Contacted by yet another Moore this week – through comments on my blog. One problem is that there was no way to contact her back (her profile included no e-mail, and she has started a blog, but it has no posts, so I cannot comment on it). The solution was found when I looked in my Moore family tree on Reunion and found her – I had made a note that she has a Public Member Tree on Ancestry, so I went to the tree and contacted her through Ancestry.

Spoke to the cousin who is descended from the “new Moore brother” – aka Cousin Paula – and I think that I will start advertising that family and see whether we can dig up more descendants from that line. We are starting very gradually to plan our research trip to Greenville.

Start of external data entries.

(** Copying to the new block and changing the table. *)
Lemma copy_page_ok sbi F P c j old nr sbi2 :
  table_inv smp sbi F P -> 0 <= c < cpus sbi -> P c !! j = Some old ->
  same_geometry sbi sbi2 -> F nr -> lb_free sbi2 (fun b => F b /\ b <> nr) ->
  zeroed_page sbi nr (nvm sbi) (nvm sbi2) ->
  exists sbi', table_write
      (with_nvm (memcpy (nvm sbi2) (nova_get_block (virt_addr sbi2) (nova_get_block_off nr))
                   (nova_get_block (virt_addr sbi) (4096 * old)) 4096) sbi2)
      c (Z.of_nat j) (nova_get_block_off nr) = Some sbi' /\
    migrated sbi F P c j old nr sbi'.
Proof.
  intros [Hf Ht Hm Hap Hs] Hc Hj Hg HF Hf2 [Hz Hsame].
  pose proof (lb_bounds sbi F nr Hf HF) as Hnr. pose proof (lb_size sbi F Hf) as Hsz.
  pose proof (to_pages _ _ Ht c old Hc (list_elem_of_lookup_2 _ _ _ Hj)) as Hold.
  assert (old <> nr) as Hne.
  { intros ->. by apply (Hap c nr Hc (list_elem_of_lookup_2 _ _ _ Hj)). }
  pose proof Hg as [Ev Ec En _ _ [Et El] _ _ _].
  rewrite nova_get_block_off_alt, Ev, !page_addr by (auto; lia).
  set (sbi3 := with_nvm _ sbi2).
  assert (forall a, ~ block_addr sbi nr <= a < block_addr sbi (nr + 1) ->
    nvm sbi3 a = nvm sbi a) as Hs3.
  { intros a Ha. simpl. unfold memcpy, block_addr in *. rewrite <- Hsame by lia.
    case_cmp; [lia|done]. }
  assert (tables_ok sbi3 P) as Ht3.
  { apply (tables_ok_frame sbi sbi3 P Ht Hm); [by destruct Hg; split | | lia].
    intros a Ha. apply Hs3. unfold block_addr in *. lia. }
  destruct (table_replace_ok sbi3 P c j nr) as (T & E & Ht'); simpl; rewrite ?Ec, ?En; auto.
  { by eapply lookup_lt_Some. }
  { intros d Hd Hin. by apply (Hap d nr Hd Hin). }
  eexists. split; [exact E|]. split; simpl; auto.
  - split; simpl; rewrite ?Ec; auto.
    + eapply lb_local; [exact Hf2|]. by split.
    + destruct Hm. split; simpl; rewrite ?Ev, ?En; auto.
    + intros d b Hd (i & Hi)%list_elem_of_lookup.
      destruct (set_page_cases _ _ _ _ _ _ _ Hi) as [(_ & _ & ->)|[Hb _]]; [tauto|].
      intros [Hb2 _]. by apply (Hap d b Hd (list_elem_of_lookup_2 _ _ _ Hb)).
  - intros o Ho. unfold memcpy. unfold block_addr in *.
    rewrite (proj2 (Z.leb_le _ _)), (proj2 (Z.ltb_lt _ _)) by lia. simpl.
    rewrite Hsame by lia. f_equal. lia.
Qed.

Lemma migrated_unlock sbi F P c j old nr sbi' :
  unlocked sbi -> 0 <= c < cpus sbi -> migrated (with_lock sbi c true) F P c j old nr sbi' ->
  migrated sbi F P c j old nr (mutex_unlock sbi' c) /\ unlocked (mutex_unlock sbi' c).
Proof.
  intros Hu Hc [Hinv HF (Ev & Ec & En) Hl Hcp Hsm]. simpl in Ev, Ec, En, Hl.
  assert (inode_page_mapping_table_locks (mutex_unlock sbi' c) = inode_page_mapping_table_locks sbi) as Eq
    by (simpl; rewrite Hl; by apply unlock_relock).
  split.
  - split; auto. by apply (table_inv_lock smp sbi' _ _ c false).
  - intros d Hd. rewrite Eq. apply Hu. simpl in Hd. lia.
Qed.

Lemma migrate_inode_page_spec sbi F P ws m e ino blocknr old :
  let c := ino mod cpus sbi in
  let j := Z.to_nat (ino / cpus sbi / 32) in
  table_inv smp sbi F P -> unlocked sbi -> monitor_ok ws m ->
  Z.of_nat (length ws) < 2147483647 -> 0 <= current_pid e ->
  0 <= ino -> P c !! j = Some old ->
  exists ret sbi' m' ws',
    migrate_inode_page smp jiffies_to_msecs sbi m e ino blocknr = Some (ret, sbi', m') /\
    monitor_ok ws' m' /\
    ((ret = 0 /\ unlocked sbi' /\ exists nr, migrated sbi F P c j old nr sbi') \/
     (ret = - ENOSPC /\ deadlocked sbi' c /\ nvm sbi' = nvm sbi /\ m' = m)).
Proof.
  intros c j Hinv Hu Hmon Hlen Hpid Hi Hj. pose proof Hinv as [Hf Ht Hm Hap Hs].
  destruct (to_cpus _ _ Ht) as (Hcp & Hlt & Hll).
  assert (0 <= c < cpus sbi) as Hc by (apply Z.mod_pos_bound; lia).
  assert (0 <= ino / cpus sbi) as Hk by (apply Z.div_pos; lia).
  destruct (to_table _ _ Ht c Hc) as [_ Hl]. pose proof (lookup_lt_Some _ _ _ Hj) as Hjl.
  assert (0 <= ino / cpus sbi / 32 < 512) as Hk32.
  { split; [apply Z.div_pos; lia|]. unfold j, TABLE_NUM in *. lia. }
  unfold migrate_inode_page.
  change (nova_get_inode_by_ino (virt_addr sbi) NOVA_INODETABLE_INO) with (Some (table_pi sbi)).
  cbv beta iota. rewrite (to_type _ _ Ht). change (blk_type_to_shift NOVA_BLOCK_TYPE_4K) with (Some 12).
  cbn [mbind option_bind]. rewrite (proj2 (Z.eqb_neq (cpus sbi) 0)) by lia. fold c.
  rewrite (mutex_lock_ok sbi P c Ht Hu Hc). fold (with_lock sbi c true). cbn [mbind option_bind].
  pose proof (table_inv_lock smp sbi F P c true Hinv) as Hinv1.
  set (sbi1 := with_lock sbi c true) in *.
  destruct (table_indices (ino / cpus sbi)) as [-> _]; [mlia|].
  pose proof Hinv1 as [Hf1 Ht1 _ _ _].
  rewrite (table_read_ok sbi1 P c) by (auto; unfold TABLE_NUM; lia).
  fold j. rewrite Hj. cbn [mbind option_bind].
  pose proof (to_pages _ _ Ht c old Hc (list_elem_of_lookup_2 _ _ _ Hj)) as Hold.
  rewrite (proj2 (Z.eqb_neq (4096 * old) 0)) by lia.
  destruct (lb_new sbi1 F smp (table_pi sbi) blocknr Hf1 Hm Hs (to_type _ _ Ht))
    as (ret & nr & sbi2 & E & Hg & _ & [(-> & HF & Hf2 & Hz)|(-> & -> & Hf2 & Hmem)]); rewrite E;
    cbn [mbind option_bind negb Z.eqb Pos.eqb].
  - destruct (count_any_block jiffies_to_msecs ws m e nr Hmon) as (ws' & m' & Ew & Hmon' & _);
      [pose proof (lb_bounds _ _ _ Hf HF); lia | done | done |].
    unfold monitored_call. rewrite Ew. cbn [mbind option_bind].
    destruct (copy_page_ok sbi1 F P c j old nr sbi2 Hinv1 Hc Hj Hg HF Hf2 Hz) as (sbi' & E' & Hmg).
    replace (ino / cpus sbi / 32) with (Z.of_nat j) by (unfold j; lia).
    change (virt_addr sbi1) with (virt_addr sbi) in E'. simpl virt_addr.
    rewrite E'. cbn [mbind option_bind].
    destruct (migrated_unlock sbi F P c j old nr sbi' Hu Hc Hmg) as [Hmg' Hu'].
    exists 0, (mutex_unlock sbi' c), m', ws'. split; [done|]. split; [done|]. left. eauto.
  - exists (- ENOSPC), sbi2, m, ws. split; [done|]. split; [done|]. right.
    split; [done|]. split; [|done]. unfold deadlocked.
    destruct Hg as [_ _ _ _ _ [_ ->] _ _ _]. simpl. apply list_lookup_insert_eq. lia.
Qed.

(** Every inode keeps its bytes: those of the moved page at their new place. *)
Lemma migrated_bytes sbi F P c j old nr sbi' x b :
  tables_ok sbi P -> 0 <= c < cpus sbi -> P c !! j = Some old ->
  (forall d, 0 <= d < cpus sbi -> nr ∉ P d) ->
  migrated sbi F P c j old nr sbi' -> 0 <= x -> inode_slot (cpus sbi) P x = Some b ->
  exists b', inode_slot (cpus sbi) (set_page P c j nr) x = Some b' /\
    forall o, 0 <= o < NOVA_INODE_SIZE ->
      nvm sbi' (virt_addr sbi + b' + o) = nvm sbi (virt_addr sbi + b + o).
Proof.
  intros Ht Hc Hj Hfresh Hmg Hx Hb. destruct (to_cpus _ _ Ht) as (Hcp & _ & _).
  destruct (inode_slot_inv (cpus sbi) P x b ltac:(lia) Hx Hb) as (p & Ep & -> & Hk1 & Hk2).
  assert (0 <= x mod cpus sbi < cpus sbi) as Hd by (apply Z.mod_pos_bound; lia).
  unfold inode_slot, set_page, NOVA_INODE_SIZE. case_decide as Hdc.
  - rewrite Hdc in *. destruct (decide (Z.to_nat (x / cpus sbi / 32) = j)) as [Hjj|Hjj].
    + rewrite Hjj in *. assert (p = old) as -> by congruence.
      rewrite list_lookup_insert_eq by by eapply lookup_lt_Some. eexists. split; [done|].
      intros o Ho. pose proof (mg_copy _ _ _ _ _ _ _ _ Hmg ((x / cpus sbi) mod 32 * 128 + o) ltac:(lia)) as E.
      unfold block_addr in E. rewrite !Z.add_assoc in E |- *. exact E.
    + rewrite list_lookup_insert_ne, Ep by done. eexists. split; [done|]. intros o Ho.
      apply (mg_same _ _ _ _ _ _ _ _ Hmg). unfold block_addr.
      assert (p <> nr) by (intros ->; by eapply (Hfresh c), list_elem_of_lookup_2). lia.
  - rewrite Ep. eexists. split; [done|]. intros o Ho.
    apply (mg_same _ _ _ _ _ _ _ _ Hmg). unfold block_addr.
    assert (p <> nr) by (intros ->; by eapply (Hfresh _ Hd), list_elem_of_lookup_2). lia.
Qed.

(** C25: Migrating the page of an inode is invisible to the inodes: afterwards every inode
    has a slot with the bytes it had, the moved page lies in a block that was free, and
    all locks are free again; the block of the old page is then neither free nor in any
    table.  Without a free block nothing moves, but the mutex of the table stays held. *)
Theorem migration_transparent sbi F P ws m e ino blocknr old :
  let c := ino mod cpus sbi in
  let j := Z.to_nat (ino / cpus sbi / 32) in
  table_inv smp sbi F P -> unlocked sbi -> monitor_ok ws m ->
  Z.of_nat (length ws) < 2147483647 -> 0 <= current_pid e ->
  0 <= ino -> P c !! j = Some old ->
  exists ret sbi' m',
    migrate_inode_page smp jiffies_to_msecs sbi m e ino blocknr = Some (ret, sbi', m') /\
    ((ret = 0 /\ unlocked sbi' /\ exists nr, F nr /\
        table_inv smp sbi' (fun b => F b /\ b <> nr) (set_page P c j nr) /\
        (forall x b, 0 <= x -> inode_slot (cpus sbi) P x = Some b ->
           exists b', inode_slot (cpus sbi) (set_page P c j nr) x = Some b' /\
             forall o, 0 <= o < NOVA_INODE_SIZE ->
               nvm sbi' (virt_addr sbi + b' + o) = nvm sbi (virt_addr sbi + b + o)) /\
        ~ F old /\ forall d, 0 <= d < cpus sbi -> old ∉ set_page P c j nr d) \/
     (ret = - ENOSPC /\ deadlocked sbi' c /\ nvm sbi' = nvm sbi)).
Proof.
  intros c j Hinv Hu Hmon Hlen Hpid Hi Hj. pose proof Hinv as [Hf Ht _ Hap _].
  destruct (migrate_inode_page_spec sbi F P ws m e ino blocknr old Hinv Hu Hmon Hlen Hpid Hi Hj)
    as (ret & sbi' & m' & ws' & E & _ & Hout).
  exists ret, sbi', m'. split; [exact E|].
  destruct Hout as [(-> & Hu' & nr & Hmg)|(-> & Hd & Hn & _)]; [left|by right].
  destruct (to_cpus _ _ Ht) as (Hcp & _ & _).
  assert (0 <= c < cpus sbi) as Hc by (apply Z.mod_pos_bound; lia).
  pose proof (mg_fresh _ _ _ _ _ _ _ _ Hmg) as HF.
  assert (forall d, 0 <= d < cpus sbi -> nr ∉ P d) as Hfresh by (intros d Hd Hin; by apply (Hap d nr)).
  assert (~ F old) as Hold by (by apply (Hap c old Hc (list_elem_of_lookup_2 _ _ _ Hj))).
  split; [done|]. split; [done|]. exists nr. split; [done|].
  split; [apply (mg_inv _ _ _ _ _ _ _ _ Hmg)|].
  split; [intros x b Hx Hb; by apply (migrated_bytes sbi F P c j old nr)|].
  split; [done|]. intros d Hd (i & Hx)%list_elem_of_lookup.
  destruct (set_page_cases _ _ _ _ _ _ _ Hx) as [(_ & _ & ->)|[Hi' Hne]]; [done|].
  destruct (to_distinct _ _ Ht d c i j old Hd Hc Hi' Hj). lia.
Qed.
End migrate.

(** ** A concrete migration *)

Module MigrateDemo.
Import RbList.RbList InodeTable.TableDemo DetectDemo.

(** The file system with two CPUs of the inode tables: inode 16 lies in page 0 of CPU 0,
    block 3. *)
Lemma migration_transparent_witness :
  exists ret sbi' m m',
    migrate_inode_page 0 msecs_250 fs3 m (demo_env 0) 16 0 = Some (ret, sbi', m') /\
    ((ret = 0 /\ unlocked sbi') \/ (ret = - ENOSPC /\ deadlocked sbi' 0)).
Proof.
  destruct fs3_ok as (F & P & [Hinv _ _ _] & Hu & HP & _).
  destruct init_monitor_ok as (m & _ & Hm).
  destruct (migration_transparent 0 msecs_250 fs3 F P [] m (demo_env 0) 16 0 3 Hinv Hu Hm)
    as (ret & sbi' & m' & E & Hout).
  - reflexivity.
  - discriminate.
  - lia.
  - change (16 mod cpus fs3) with 0. rewrite HP. reflexivity.
  - exists ret, sbi', m, m'. split; [exact E|].
    destruct Hout as [(Hr & Hu' & _)|(Hr & Hd & _)]; [left|right]; auto.
Defined.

Have been working with another Brinlee cousin to find descendants of Benjamin F. Brindley of Putnam County, Tennessee. We do not know whether or not he is related to the Brinley family in Tennessee with whom we are connected as indicated by DNA results, but it is possible and we would like to use DNA to find out one way or the other. If you are a descendant of this Benjamin F. Brindley and are reading this – you can get a DNA test and there is someone who will pay for it, so please contact me!

Follow Friday: 2 July 2010

Another "abbreviated" Follow Friday due to a heavy work and research week.

We have another poet in our midst! Leah Kleylein at Random Notes has written a poem – an illustrated poem, no less! – on her frustration at waiting for death certificates from the NY DOH (did you read that they way I initially did?): "And now, let's see what's happening in 'Poetry Corner.'" Click on the illustration to enlarge it and get a good view of the captions. Familiar emotions….

Cindy has a really perplexing mystery at Everything’s Relative – Why was her father placed in foster care (in Frederick County, Maryland) for several years? Several suggestions on places to check have already been provided; anyone else who might have dealt with a question like this have any ideas? “Madness Monday: My Foster Care Frustration – Can Anyone Help?”

Alarming news about the future form and availability of the Canadian census is covered by M. Diane Rogers at Canada Genealogy, or, ‘Jane’s Your Aunt’ in “Are Canada’s Future Historical Censuses in Jeopardy?”

The eternal question – what do we do with tons of photographs – is posed by Lorine McGinnis Schulze at Olive Tree Genealogy Blog in “Floundering in a Sea of Photographs” and some excellent suggestions are provided in the comments.

California researchers: Check out the list of "California Oral Histories" at Rainy Day Genealogy Readings.

Check out Lisa Alzo's accounts and photos of her trip to Slovakia at The Accidental Genealogist. And Happy Blogoversary, Lisa!

Happy 3rd Blogoversary to Valerie Craft of Begin with Craft!

Happy Blogoversary to Tina at Gen Wish List!

This week I started following the blog Genealogy.